Depuis le mois de février, l’Angola connaît une flambée de choléra, qui touche 14 des 18 provinces du pays, avec près de la moitié des 50 000 cas (létalité de 4 %) enregistrés dans la capitale. «Les chiffres sont en baisse; aujourd’hui, 2 ou 3cas seulement sont recensés par jour», assure le Dr Vemba.
Cependant, la situation demeure préoccupante compte tenu de l’arrivée de la saison des pluies. Le directeur est inquiet : son budget de 2 millions de dollars par an semble bien maigre en regard des défis à relever. «Il nous en faudrait 10», soupire- t-il, espérant que la hausse du prix du baril de pétrole de 25 à 75 dollars permettra une meilleure répartition de l’effort financier.
Au manque de ressources s’ajoute la pénurie de médecins et d’agents de santé. «L’Angola ne compte que 8médecins pour cent mille habitants, et la plupart d’entre eux sont concentrés dans la capitale», poursuit-il. Avec 60 médecins seulement qui sortent de la faculté de médecine chaque année, dont la plupart s’engagent dans les services de l’Etat, l’équation à résoudre est insoluble.
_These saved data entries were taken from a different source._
Definition finish_phase (p : FinishPc) : option Phase :=
  match p with
  | FiClear => Some PhStopped
  | FiCleanup | FiDelete | FiEmit => Some PhCleared
  | FiNotify => Some PhEmitted
  | FiDone => None
  end.

Definition end_ends (p : EndPc) : option (nat * Phase) :=
  match p with
  | EnStop e => Some (e, PhRemoved)
  | EnRelease e => Some (e, PhStopped)
  | EnFinish e f => (λ ph, (e, ph)) <$> finish_phase f
  | _ => None
  end.

Definition client_ends (p : ClientPc) : option (nat * Phase) :=
  match p with
  | ClStopping _ p => end_ends p
  | ClRollbackStop e _ => Some (e, PhRemoved)
  | ClRollbackCancel e _ => Some (e, PhStopped)
  | ClRollback e f _ => (λ ph, (e, ph)) <$> finish_phase f
  | _ => None
  end.

Definition evict_ends (p : EvictPc) : option (nat * Phase) :=
  match p with
  | EvStop _ _ e => Some (e, PhRemoved)
  | EvRelease _ _ e => Some (e, PhStopped)
  | EvFinish _ _ e f => (λ ph, (e, ph)) <$> finish_phase f
  | _ => None
  end.

(** The entry the [k]-th part of a task has removed and is ending. *)
Definition ends (t : Task) (k : nat) : option (nat * Phase) :=
  match t with
  | TClient p => if k =? 0 then client_ends p else None
  | TEvict p => if k =? 0 then evict_ends p else None
  | TShutdown (ShJoin l) => l !! k ≫= end_ends
  | _ => None
  end.

(** The attachment of a connection until it is dropped: entry, client, capabilities, id. *)
Definition Live : Type := nat * string * list ClientCapability * nat.

Definition live_of (a : AttachedSession) : Live := (ah_entry a, ah_client_id a, ah_capabilities a, ah_attachment_id a).

Definition client_live (p : ClientPc) : option Live :=
  match p with
  | ClHandshake a | ClFitting a | ClReadmission a _ | ClRecheck a _ | ClReply a | ClServing a | ClDispatch a _
  | ClCommandAdmission a | ClCommand a | ClStopGate a | ClStopping a _ | ClDetach a _ _ => Some (live_of a)
  | _ => None
  end.

Definition live (t : Task) : option Live := match t with TClient p => client_live p | _ => None end.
Le pays est obligé de faire appel à des médecins étrangers : après Cuba, qui s’est aujourd’hui désengagé, ce sont la Chine, le Brésil ou encore la Bulgarie ou la Corée qui fournissent les plus gros bataillons de docteurs en médecine (40 % des 800 médecins recensés dans le pays). A l’inverse, «nous avons dû fermer l’école d’infirmières au profit d’une école technique de professionnalisation d’agents de santé», souligne le Dr Vemba, car si le reste du pays souffre d’un manque d’infirmiers, ils sont 16 000 pour la seule province du Luanda.
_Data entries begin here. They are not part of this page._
Lemma row_leb_spec a b :
  row_leb a b = true ↔
  (updated b < updated a)%Z ∨ (updated b = updated a ∧ str_leb (le_session_id a) (le_session_id b) = true).
Proof. unfold row_leb. destruct (Z.compare_spec (updated b) (updated a)); naive_solver lia. Qed.

Lemma row_leb_trans a b c : row_leb a b = true → row_leb b c = true → row_leb a c = true.
Proof.
  rewrite !row_leb_spec. intros [?|[? Ha]] [?|[? Hb]]; [left; lia..|right].
  split; [lia|]. by eapply str_leb_trans.
Qed.

Lemma put_rows_lookup rows : ∀ m id row,
  NoDup (map le_session_id rows) →
  (foldl put_row m rows) !! id = Some row ↔
  ((row ∈ rows ∧ le_session_id row = id) ∨ ((id ∉ map le_session_id rows) ∧ m !! id = Some row)).
Proof.
  induction rows as [|r rows IH]; intros m id row Hn; simpl in *.
  - split; [intros ?; right; by split; [apply not_elem_of_nil|]|intros [[Hin _]|[_ ?]]; [by apply not_elem_of_nil in Hin|done]].
  - inv Hn. rewrite IH by done. unfold put_row. rewrite !not_elem_of_cons, !elem_of_cons, lookup_insert_Some.
    assert (row ∈ rows → le_session_id row ∈ map le_session_id rows) by (intros; by apply list_elem_of_fmap_2).
    naive_solver.
Qed.

(** Rows keyed by identity. *)
Definition keyed (m : gmap string SessionListEntry) : Prop := ∀ id row, m !! id = Some row → le_session_id row = id.

Lemma put_rows_keyed rows : ∀ m, keyed m → keyed (foldl put_row m rows).
Proof.
  induction rows as [|r rows IH]; intros m Hm; [done|]. simpl. apply IH. unfold put_row. intros id row [[<- <-]|[_ ?]]%lookup_insert_Some; auto.
Qed.

Lemma keyed_nodup m : keyed m → NoDup (map le_session_id (map snd (map_to_list m))).
Proof.
  intros Hm. rewrite map_map. erewrite map_ext_in; [apply (NoDup_fst_map_to_list m)|].
  intros [id row] Hin%list_elem_of_In%elem_of_map_to_list. simpl. by apply Hm.
Qed.

(** ** Theorems *)

(** the session list has every session once: its rows are the active sessions and
    the stored ones that are not active, each identity once, newest first and then by
    identity; it fails exactly when there are more than the configured number. *)
Theorem listing_rows_spec (cfg : ListingConfig) (durable : list SessionListEntry) (incomplete : bool)
    (active : list ActiveSession)
    (Hdurable : NoDup (map le_session_id durable)) (Hactive : NoDup (map as_session_id active)) :
  let expected := λ row, row ∈ map (active_entry cfg) active ∨
                         (row ∈ durable ∧ (le_session_id row ∉ map as_session_id active)) in
  ∃ rows, NoDup (map le_session_id rows) ∧ (∀ row, row ∈ rows ↔ expected row) ∧
    StronglySorted (λ a b, row_leb a b = true) rows ∧
    listing_rows cfg (durable, incomplete) active =
      if lc_snapshot_entries cfg <? length rows then Err CapacityExceeded else Ok (rows, incomplete).
Proof.
  intros expected. unfold listing_rows. set (m := foldl put_row _ (map _ active)).
  exists (sort_by row_leb (map snd (map_to_list m))).
  assert (map le_session_id (map (active_entry cfg) active) = map as_session_id active) as Hids.
  { rewrite map_map. apply map_ext. intros a. unfold active_entry. by destruct (as_history a). }
  assert (keyed m) as Hkey by (unfold m; by apply put_rows_keyed, put_rows_keyed).
  assert (∀ row, m !! le_session_id row = Some row ↔ expected row) as Hm.
  { intros row. unfold m. rewrite put_rows_lookup, put_rows_lookup by (rewrite ?Hids; done). rewrite Hids, lookup_empty. unfold expected. naive_solver. }
  split_and!; [| | |done].
  - rewrite (sort_by_perm row_leb). by apply keyed_nodup.
  - intros row. rewrite <- Hm, sort_by_perm, list_elem_of_fmap. split.
    + intros ([id r]&->&Hr%elem_of_map_to_list). simpl. by rewrite (Hkey _ _ Hr).
    + intros Hr. exists (le_session_id row, row). split; [done|]. by apply elem_of_map_to_list.
  - apply sort_by_sorted; [apply row_leb_total|apply row_leb_trans].
Qed.

(** a page is as full as the frame allows: fitting keeps the longest prefix of the
    page whose message is within the frame, says whether there is more, and fails only
    when encoding fails or not even one session fits. *)
Theorem fit_session_list_is_longest (request_id : string) (workspace : option SessionWorkspace)
    (sessions : list SessionListEntry) (remaining : nat) (cursor : string) (max : nat) (incomplete : bool)
    (Hencodes : ∀ m, ∃ len, encoded_len m = Ok len) :
  let message k := list_message request_id workspace remaining cursor incomplete (take k sessions) in
  let fits k := ∃ len, encoded_len (message k) = Ok len ∧ len ≤ max in
  match fit_session_list_to_frame request_id workspace sessions remaining cursor max incomplete with
  | Ok (m, k) => k ≤ length sessions ∧ m = message k ∧ fits k ∧ (k = 0 → sessions = []) ∧
      ∀ j, k < j ≤ length sessions → ¬ fits j
  | Err e => e = one_entry_too_large max ∧ ¬ fits (1 `min` length sessions)
  end.
Proof.
  intros message fits. unfold fit_session_list_to_frame.
  destruct (fit_loop _ _ _ _) as [[m k]|e] eqn:Hf.
  - apply fit_loop_spec in Hf as (Hk&->&H0&Hfit&Hj); [|done]. split_and!; [done..|intros ?; by apply length_zero_iff_nil, H0|].
    intros j Hj' (len&Hl&Hle). destruct (Hj j Hj') as (len'&Hl'&Hgt). unfold message in Hl. rewrite Hl in Hl'. simplify_eq. lia.
  - split.
    + revert Hf. induction (length sessions) as [|n IH]; simpl; destruct (Hencodes (message 0)) as [l0 H0];
        (edestruct Hencodes as [l Hl]; rewrite Hl); destruct (l <=? max); try done; [by intros [= <-]|].
      destruct n; [by intros [= <-]|done].
    + intros Hfit. destruct (fit_loop_total (list_message request_id workspace remaining cursor incomplete) sessions max (length sessions))
        as (m&k&Hok); [by intros|done|congruence].
Qed.

(** C23: the pages of a listing are its rows: in every interleaving of connections that
    list, page, repeat or forge cursors and disconnect, what a connection was sent since
    its listing began is a prefix of the rows as it may see them, without gap or
    repetition, and it is all of them when it was told that there is no more. *)
Theorem pages_are_the_listing (cfg : ListingConfig) (max : nat) (ops : list ListOp) (c : nat) (k : ListConn)
    (rows sent : list SessionListEntry) (finished : bool)
    (Hsize : 1 ≤ lc_page_size cfg) (Hcap : 1 ≤ lc_global_capacity cfg)
    (Hconn : lsy_conns (list_run cfg max ops) !! c = Some k)
    (Hlog : progress (lk_log k) = Some (rows, sent, finished)) :
  sent `prefix_of` render_listing_rows rows (lk_trust k) ∧
  (finished = true → sent = render_listing_rows rows (lk_trust k)).
Proof. destruct (list_run_ok cfg max ops Hsize Hcap) as [Hc _]. by eapply conn_ok_sent; [apply (Hc c)|]. Qed.


(** listings are bounded and do not disturb each other across trust: of each kind of
    connection at most the configured number hold a valid listing, and whatever a
    connection does leaves the listings of connections of the other kind as they are. *)
Theorem listings_bounded_and_isolated (cfg : ListingConfig) (max : nat) (ops : list ListOp)
    (Hsize : 1 ≤ lc_page_size cfg) (Hcap : 1 ≤ lc_global_capacity cfg) :
  let sys := list_run cfg max ops in
  (∀ trust cs, NoDup cs →
     (∀ c, c ∈ cs → ∃ h, lists (lsy_conns sys) c trust h ∧ lr_flags (lsy_registry sys) !! h = Some true) →
     length cs ≤ lc_global_capacity cfg) ∧
  (∀ op c k c' trust h,
     (∃ now rows incomplete, op = OpBegin c now rows incomplete) ∨
     (∃ now uuid rid cursor, op = OpPage c now uuid rid cursor) ∨ op = OpDisconnect c →
     lsy_conns sys !! c = Some k → lists (lsy_conns sys) c' trust h → trust ≠ lk_trust k →
     lr_flags (lsy_registry (list_op cfg max sys op)) !! h = lr_flags (lsy_registry sys) !! h).
Proof.
  intros sys. destruct (list_run_ok cfg max ops Hsize Hcap) as [Hc Hown]. fold sys in Hc, Hown. split.
  - intros trust cs Hcs Hval. destruct (valid_handles _ _ _ cs Hown Hcs Hval) as (l&<-&Hn&Hin).
    destruct Hown as (hs&[Hk _ _ Hl]&Hh&_). etrans; [|apply (Hl trust)]. apply submseteq_length, NoDup_submseteq; [done|].
    intros h (c&HP&Hf)%Hin. by eapply Hk; [eapply Hh|].
  - intros op c k c' trust h Hop Hk HP Ht. assert (c' ≠ c) as Hne by (intros ->; destruct HP as (?&?&?&_&<-&_); by simplify_eq).
    destruct sys as [r conns]. simpl in *. destruct Hop as [(now&rows&inc&->)|[(now&uuid&rid&cursor&->)| ->]]; simpl; rewrite Hk.
    + pose proof (owned_begin cfg r conns c k now rows inc [] Hcap Hown Hk) as Hb. unfold begin_listing in *.
      destruct (register_listing_snapshot _ _ _) as [r' v]. destruct Hb as [_ Hb]. by eapply Hb.
    + pose proof (owned_page cfg r conns c k now uuid rid cursor max [] Hsize Hown Hk (Hc c k Hk)) as Hp.
      destruct (listing_page _ _ _ _ _ _ _ _ _) as [[r' s'] res]. destruct Hp as [_ Hp]. by eapply Hp.
    + destruct (lk_snapshot k) as [x|] eqn:Hx; simpl; [|done]. rewrite lookup_delete_ne; [done|]. apply not_eq_sym. by eapply lists_ne.
Qed.

End fitting.

(** ** Witnesses *)

(** Pages of two, listings of five rows, two listings of each kind; a message takes ten
    bytes and ten for each session. *)
Definition demo_config : ListingConfig := mkListingConfig 2 80 5 60 None 2.

Definition demo_len (m : ServerMessage) : result nat string :=
  match m with SmSessionList _ _ sessions _ _ => Ok (10 + 10 * length sessions) | _ => Ok 5 end.

Definition demo_row (id : string) (at_ms : Z) : SessionListEntry :=
  mkListEntry id false 0 (Some "m") (Some at_ms) None (Some 3) None.

Definition demo_active : ActiveSession := mkActiveSession "b" 1 [] TurnIdle None "m" 9.

Definition demo_rows : list SessionListEntry := [demo_row "a" 3; demo_row "b" 2; demo_row "c" 1].

Lemma listing_rows_spec_witness :
  ∃ rows, NoDup (map le_session_id rows) ∧
    listing_rows demo_config (demo_rows, false) [demo_active] = Ok (rows, false) ∧
    map le_session_id rows = ["b"; "a"; "c"].
Proof.
  destruct (listing_rows_spec demo_config demo_rows false [demo_active]) as (rows&Hn&_&_&Heq).
  - apply (bool_decide_unpack _). vm_compute. done.
  - apply (bool_decide_unpack _). vm_compute. done.
  - assert (∃ l, listing_rows demo_config (demo_rows, false) [demo_active] = Ok (l, false) ∧ map le_session_id l = ["b"; "a"; "c"])
      as (l&Hl&Hids) by (eexists; split; vm_compute; reflexivity).
    exists rows. rewrite Hl in Heq |- *. destruct (_ <? _); [done|]. injection Heq as ->. done.
Defined.

Lemma fit_session_list_is_longest_witness :
  ∃ m, fit_session_list_to_frame demo_len "r" None demo_rows 3 "v1_x" 35 false = Ok (m, 2) ∧
    ∀ j, 2 < j ≤ 3 → ¬ ∃ len, demo_len (list_message "r" None 3 "v1_x" false (take j demo_rows)) = Ok len ∧ len ≤ 35.
Proof.
  pose proof (fit_session_list_is_longest demo_len "r" None demo_rows 3 "v1_x" 35 false) as H.
  assert (∃ m, fit_session_list_to_frame demo_len "r" None demo_rows 3 "v1_x" 35 false = Ok (m, 2)) as [m Hm]
    by (eexists; vm_compute; reflexivity).
  exists m. split; [exact Hm|]. rewrite Hm in H. destruct H as (_&_&_&_&H); [|exact H].
  intros m'. unfold demo_len. destruct m'; eauto.
Defined.

(** A local and a remote connection page through their listings at the same time. *)
Definition demo_ops : list ListOp :=
  [OpConnect 1 LocalOwner; OpConnect 2 RemotePaired; OpBegin 1 0 demo_rows false; OpPage 1 1 "x" "r" None;
   OpBegin 2 1 demo_rows false; OpPage 2 2 "y" "r" None; OpPage 1 3 "z" "r" (Some "v1_x"); OpPage 2 4 "w" "r" (Some "v1_x")].

Lemma pages_are_the_listing_witness :
  ∃ k, lsy_conns (list_run demo_len demo_config 100 demo_ops) !! 1 = Some k ∧
    progress (lk_log k) = Some (demo_rows, demo_rows, true) ∧ demo_rows = render_listing_rows demo_rows (lk_trust k).
Proof.
  eexists. split; [vm_compute; reflexivity|]. split; [vm_compute; reflexivity|].
  eapply (pages_are_the_listing demo_len demo_config 100 demo_ops 1); [simpl; lia..|vm_compute; reflexivity|vm_compute; reflexivity|done].
Defined.


Lemma listings_bounded_and_isolated_witness :
  let sys := list_run demo_len demo_config 100 (take 6 demo_ops) in
  ∃ h, lists (lsy_conns sys) 1 LocalOwner h ∧
    lr_flags (lsy_registry (list_op demo_len demo_config 100 sys (OpBegin 2 5 demo_rows true))) !! h = Some true.
Proof.
  intros sys. exists 0.
  assert (lists (lsy_conns sys) 1 LocalOwner 0) as HP by (eexists _, _; split_and!; vm_compute; reflexivity).
  split; [exact HP|].
  assert (∃ k, lsy_conns sys !! 2 = Some k ∧ lk_trust k = RemotePaired) as (k&Hk&Ht)
    by (eexists; split; vm_compute; reflexivity).
  destruct (listings_bounded_and_isolated demo_len demo_config 100 (take 6 demo_ops)) as [_ Hiso]; [simpl; lia..|].
  etrans; [eapply (Hiso (OpBegin 2 5 demo_rows true) 2 k 1 LocalOwner 0); [left; eauto|exact Hk|exact HP|rewrite Ht; discriminate]|].
  vm_compute. reflexivity.
Defined.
Surveillance des maladies transmissibles.
Le Dr Fatoumata Binta T. Diallo, représentante de l’OMS en Angola, fait le même constat : «C’est au cours de l’épidémie de Marburg qui a touché la province d’Uige que nous avons mesuré l’ampleur des dégâts, l’insuffisance des ressources humaines et le manque de préparation du système de santé.» La flambée de fièvre hémorragique de 2005 a touché 374 personnes, la plupart à Uige, dans le nord-est du pays, avec un taux de létalité de plus de 90 %. L’effort a été sans précédent pour tenter d’enrayer et de circonscrire l’épidémie, impliquant le ministère de la Santé angolais, l’OMS, les CDC américains, des ONG et les compagnies pétrolières comme Total, qui a d’abord répondu à l’urgence en acheminant des médicaments et des équipements vers les zones touchées, puis du matériel de bioprotection et des manuels de formation pour les équipes de santé au contact des populations.
L’entreprise a ensuite participé à la formation de médecins et d’infirmiers pour mieux assurer la surveillance épidémiologique : organisation du dépistage précoce des fièvres hémorragiques, mais aussi du paludisme, du sida et de la maladie du sommeil. L’appel du Dr Diallo est clair : «Il est essentiel que ce type de partenariat se poursuive et que les entreprises apportent leur savoir-faire dans la constitution d’un système intégré de surveillance des maladies transmissibles.»